FDA scientists predict that this draft guidance will generate about 20 to 150 early food safety evaluations yearly. While there is uncertainty as to the number of developers who will choose to submit an evaluation, FDA estimates that the annual number of early food safety evaluations will be closer to the lower bound estimate of 20 evaluations rather than the upper bound estimate of 150 evaluations. This estimation is supported by the fact that on average there have been nine initial biotechnology consultations per year; an initial biotechnology consultation has traditionally been the first discussion between a developer and FDA about a bioengineered food.

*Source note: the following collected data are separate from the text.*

(** Modelled from the spec: a [moved] entry is "for a hash present in
    both but at different positions", and a [copied] entry makes a new
    row a copy of an "original occurrence" of its hash: the source of the
    entry is a position of [oldHashes], its target a position of
    [newRows], and the two positions hold the same hash. *)
Definition entry_ok (oldHashes : list jsval) (newRows : list (jsval * loc))
    (source target : Z) : bool :=
  bool_decide (1 ≤ source)%Z && bool_decide (1 ≤ target)%Z
  && match oldHashes !! Z.to_nat (source - 1),
           newRows !! Z.to_nat (target - 1) with
     | Some x, Some row => bool_decide (x = row.1)
     | _, _ => false
     end.

(** Modelled from the spec: [added] holds the "rows whose hash did not
    appear in oldHashes", each a row of [newRows] "with _hash, _index":
    the row stands in [newRows] at the position that its [_index] names
    ([_index - 1], as [applyDiff] computes it). *)
Definition added_ok (h : heap) (oldHashes : list jsval)
    (newRows : list (jsval * loc)) (added : loc) : bool :=
  match minus_one (get (deref h added) "_index") with
  | Some k =>
      bool_decide (0 ≤ k)%Z
      && match newRows !! Z.to_nat k with
         | Some row =>
             bool_decide (row.2 = added) && bool_decide (row.1 ∉ oldHashes)
         | None => false
         end
  | None => false
  end.

(** Modelled from the spec: the diff is the "structural diff between two
    ordered result sets", so it accounts for the position [j] of the new
    rows: the position holds the hash it held among the old hashes and
    the diff neither removes nor moves that old row; or the position is
    the target of a [moved] or of a [copied] entry; or its row is among
    [added], with that position for [_index]. *)
Definition position_ok (h : heap) (oldHashes : list jsval) (diff : Diff)
    (j : nat) (row : jsval * loc) : bool :=
  let p := (Z.of_nat j + 1)%Z in
  (bool_decide (oldHashes !! j = Some row.1)
   && bool_decide (p ∉ removed_positions diff)
   && bool_decide (p ∉ moved_from diff))
  || bool_decide (p ∈ moved_to diff)
  || bool_decide (p ∈ copied_to diff)
  || (bool_decide (row.2 ∈ default [] (added diff))
      && bool_decide (minus_one (get (deref h row.2) "_index")
                      = Some (Z.of_nat j))).

(** Modelled from the spec: [diff] is a diff of section 4.1 for
    [oldHashes] and [newRows].  Its [moved], [copied] and [added] entries
    are as above, no old position is moved twice, every position of the
    new rows is accounted for, and every old position past the end of
    the new rows is removed or moved away.  Nothing is asked of which
    occurrence of a hash an entry picks, of the order of the entries, or
    of [removed] entries that name a position that is written again. *)
Definition accounts_for (h : heap) (oldHashes : list jsval)
    (newRows : list (jsval * loc)) (diff : Diff) : bool :=
  forallb (λ m, entry_ok oldHashes newRows (Moved.old_index m)
                  (Moved.new_index m)) (default [] (moved diff))
  && forallb (λ c, entry_ok oldHashes newRows (Copied.orig_index c)
                     (Copied.new_index c)) (default [] (copied diff))
  && forallb (added_ok h oldHashes newRows) (default [] (added diff))
  && bool_decide (NoDup (moved_from diff))
  && forallb (λ jr, position_ok h oldHashes diff jr.1 jr.2)
       (enumerate newRows)
  && forallb (λ j, bool_decide ((Z.of_nat j + 1)%Z
                                ∈ removed_positions diff ++ moved_from diff))
       (seq (length newRows) (length oldHashes - length newRows)).
(** * PandishuWeb cloud functions: a shallow embedding of [functions/index.js]

    The file models the five HTTPS functions of the storefront backend
    ([searchProducts], [getPriceAndAvailability], [ingramWebhook],
    [createCheckoutSession], [stripeWebhook]) together with the process-wide
    token cache ([getAccessToken]), and proves properties of them.

    Layout: Part I holds the definitions (ECMAScript numbers and strings,
    JSON text, the HTTP boundary, the handlers, the task scheduler); Part II
    holds the lemmas and theorems. *)

From Stdlib Require Import ZArith QArith List String Ascii Bool Lia.
From Stdlib Require Import DecimalString DecimalFacts DecimalPos DecimalN.
From Stdlib Require Import Floats.SpecFloat.
From stdpp Require Import gmap strings list pretty.

Set Warnings "-register-all".
Local Open Scope Z_scope.

(* ===================================================================== *)
(** * Part I. Definitions                                                 *)
(* ===================================================================== *)

(** ** ECMAScript Number values

    A JavaScript Number is an IEEE 754 binary64 value.  [spec_float] with
    [prec = 53] and [emax = 1024] is that format: [S754_finite s m e]
    denotes [(-1)^s * m * 2^e]. *)

Module Num.

Definition prec : Z := 53.
Definition emax : Z := 1024.

Definition number := spec_float.

(** A well-formed binary64 value: the mantissa is canonical for its exponent. *)
Definition is_double (x : number) : bool := valid_binary prec emax x.

Definition is_finite (x : number) : bool :=
  match x with
  | S754_zero _ | S754_finite _ _ _ => true
  | _ => false
  end.

(** [x * y] and [x / y] on Numbers. *)
Definition mul (x y : number) : number := SFmul prec emax x y.
Definition div (x y : number) : number := SFdiv prec emax x y.

(** The Number nearest to an integer (round to nearest, ties to even). *)
Definition of_Z (z : Z) : number := binary_normalize prec emax z 0 false.

(** The exact rational value of a finite Number. *)
Definition value (x : number) : option Q :=
  match x with
  | S754_zero _ => Some 0%Q
  | S754_finite s m e =>
      let sm := cond_Zopp s (Zpos m) in
      Some (if 0 <=? e then inject_Z (sm * 2 ^ e)
            else Qmake sm (Z.to_pos (2 ^ (- e))))
  | _ => None
  end.

(** A finite binary64 value that is not negative: [+0] or a positive
    double. *)
Definition nonnegative_double (x : number) : bool :=
  match x with
  | S754_zero false => true
  | S754_finite false m e => bounded prec emax m e
  | _ => false
  end.

(** JavaScript truthiness of a Number: [NaN], [+0] and [-0] are falsy. *)
Definition truthy (x : number) : bool :=
  match x with
  | S754_nan | S754_zero _ => false
  | _ => true
  end.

The early food safety evaluation for new proteins includes six main data components. Four of these data components are easily and quickly obtainable, having to do with the identity and source of the protein. FDA estimates that completing these data components will take about 4 hours per evaluation. In table 1 of this document, row 1 shows that for 20 evaluations, the total burden for these 4 data components is 80 hours.
Two data components ask for original data to be generated. One data component consists of a bioinformatics analysis which can be performed using publicly available databases. The other data component involves ‘wet’ lab work to assess the new protein's stability and the resistance of the protein to enzymatic degradation using appropriate in vitro assays (protein digestibility study).
The paperwork burden of these two data components consists of the time it takes the company to put together the information on these two data components to submit to FDA. We estimate that these two data components will take 16 hours to complete (8 hours for each component). Table 1, row 2, shows that for 20 evaluations, the total burden for these two data components is 320 hours.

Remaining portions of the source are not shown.